### Task item:
Print the line containing "length_app. simpl. lia." and every later line of the records. Keep each one exactly as given, ending with the last.

### Listed entries:

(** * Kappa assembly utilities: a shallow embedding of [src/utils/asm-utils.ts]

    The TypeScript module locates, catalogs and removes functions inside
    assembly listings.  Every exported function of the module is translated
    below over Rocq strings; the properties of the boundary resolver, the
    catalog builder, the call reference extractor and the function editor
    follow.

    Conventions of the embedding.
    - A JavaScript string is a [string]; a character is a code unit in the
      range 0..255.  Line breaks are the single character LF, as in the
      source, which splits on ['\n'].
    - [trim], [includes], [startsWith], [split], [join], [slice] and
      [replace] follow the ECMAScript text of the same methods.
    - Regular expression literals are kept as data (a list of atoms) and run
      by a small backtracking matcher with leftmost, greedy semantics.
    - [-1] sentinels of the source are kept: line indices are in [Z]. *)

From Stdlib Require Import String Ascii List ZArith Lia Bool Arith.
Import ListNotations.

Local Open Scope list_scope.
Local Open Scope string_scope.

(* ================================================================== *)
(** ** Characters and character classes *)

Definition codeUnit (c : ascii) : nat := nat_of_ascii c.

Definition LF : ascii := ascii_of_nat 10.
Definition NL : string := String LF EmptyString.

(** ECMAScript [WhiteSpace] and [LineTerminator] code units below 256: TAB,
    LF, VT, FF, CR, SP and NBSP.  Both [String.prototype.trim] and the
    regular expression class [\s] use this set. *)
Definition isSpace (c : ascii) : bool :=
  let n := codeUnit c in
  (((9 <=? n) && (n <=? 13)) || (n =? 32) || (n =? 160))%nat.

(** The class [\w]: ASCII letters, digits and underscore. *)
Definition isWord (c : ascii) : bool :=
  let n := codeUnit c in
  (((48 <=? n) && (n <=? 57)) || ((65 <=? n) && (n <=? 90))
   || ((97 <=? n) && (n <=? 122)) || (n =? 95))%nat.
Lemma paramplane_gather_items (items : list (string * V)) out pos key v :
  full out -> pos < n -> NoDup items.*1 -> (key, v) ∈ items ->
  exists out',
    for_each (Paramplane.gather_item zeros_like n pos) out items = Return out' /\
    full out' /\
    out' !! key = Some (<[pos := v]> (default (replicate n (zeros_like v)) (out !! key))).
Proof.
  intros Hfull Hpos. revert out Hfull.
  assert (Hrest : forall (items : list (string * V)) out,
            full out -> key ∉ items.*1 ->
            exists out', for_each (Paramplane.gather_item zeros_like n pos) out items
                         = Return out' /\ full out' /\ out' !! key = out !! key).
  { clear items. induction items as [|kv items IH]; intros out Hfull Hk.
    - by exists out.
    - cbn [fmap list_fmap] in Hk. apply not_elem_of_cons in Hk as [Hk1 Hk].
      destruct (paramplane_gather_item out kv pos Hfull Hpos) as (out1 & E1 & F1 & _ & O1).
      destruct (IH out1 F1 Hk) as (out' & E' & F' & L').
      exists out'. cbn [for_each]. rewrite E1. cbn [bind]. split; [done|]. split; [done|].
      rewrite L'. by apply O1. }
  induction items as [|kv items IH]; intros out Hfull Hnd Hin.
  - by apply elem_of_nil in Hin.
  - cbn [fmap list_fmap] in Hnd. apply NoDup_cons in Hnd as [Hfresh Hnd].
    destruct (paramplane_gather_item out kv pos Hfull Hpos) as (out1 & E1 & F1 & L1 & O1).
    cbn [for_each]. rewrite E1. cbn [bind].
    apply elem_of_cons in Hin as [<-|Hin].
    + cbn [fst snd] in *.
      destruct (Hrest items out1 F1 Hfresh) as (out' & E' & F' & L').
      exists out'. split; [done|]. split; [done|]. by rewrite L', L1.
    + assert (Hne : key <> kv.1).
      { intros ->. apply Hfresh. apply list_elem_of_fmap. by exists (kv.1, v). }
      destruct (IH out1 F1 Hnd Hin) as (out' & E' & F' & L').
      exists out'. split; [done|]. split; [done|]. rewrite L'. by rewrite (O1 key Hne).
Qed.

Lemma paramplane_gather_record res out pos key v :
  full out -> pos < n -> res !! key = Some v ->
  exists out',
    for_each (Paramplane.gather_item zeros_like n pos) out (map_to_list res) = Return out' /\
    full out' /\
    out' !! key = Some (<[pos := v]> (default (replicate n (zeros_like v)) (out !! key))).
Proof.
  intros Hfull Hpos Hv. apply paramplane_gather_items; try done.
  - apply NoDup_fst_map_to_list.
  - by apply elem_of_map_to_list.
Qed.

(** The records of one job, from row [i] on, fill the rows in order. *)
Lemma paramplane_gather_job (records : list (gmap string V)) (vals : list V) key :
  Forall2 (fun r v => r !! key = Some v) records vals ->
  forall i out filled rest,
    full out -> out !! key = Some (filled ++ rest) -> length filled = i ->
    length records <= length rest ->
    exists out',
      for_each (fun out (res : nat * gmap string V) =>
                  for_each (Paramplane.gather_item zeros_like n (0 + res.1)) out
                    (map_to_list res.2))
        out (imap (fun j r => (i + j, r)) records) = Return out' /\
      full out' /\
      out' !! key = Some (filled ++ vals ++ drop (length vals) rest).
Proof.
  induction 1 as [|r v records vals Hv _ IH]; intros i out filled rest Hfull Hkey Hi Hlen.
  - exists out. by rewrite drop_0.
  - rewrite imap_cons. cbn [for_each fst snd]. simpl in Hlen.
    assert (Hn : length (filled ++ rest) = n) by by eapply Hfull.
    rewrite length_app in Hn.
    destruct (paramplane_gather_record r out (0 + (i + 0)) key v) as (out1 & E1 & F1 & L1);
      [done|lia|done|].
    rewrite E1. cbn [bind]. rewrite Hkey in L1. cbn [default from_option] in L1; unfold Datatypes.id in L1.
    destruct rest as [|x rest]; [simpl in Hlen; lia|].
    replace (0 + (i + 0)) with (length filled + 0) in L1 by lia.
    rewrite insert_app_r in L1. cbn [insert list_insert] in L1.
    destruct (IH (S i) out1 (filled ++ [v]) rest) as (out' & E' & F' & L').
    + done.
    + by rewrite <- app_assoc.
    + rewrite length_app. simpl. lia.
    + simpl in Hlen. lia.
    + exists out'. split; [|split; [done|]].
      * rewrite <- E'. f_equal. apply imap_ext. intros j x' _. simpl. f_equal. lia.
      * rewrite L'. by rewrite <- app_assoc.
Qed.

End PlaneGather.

### Answer space:
    + rewrite length_app. simpl. lia.
    + simpl in Hlen. lia.
    + exists out'. split; [|split; [done|]].
      * rewrite <- E'. f_equal. apply imap_ext. intros j x' _. simpl. f_equal. lia.
      * rewrite L'. by rewrite <- app_assoc.
Qed.

End PlaneGather.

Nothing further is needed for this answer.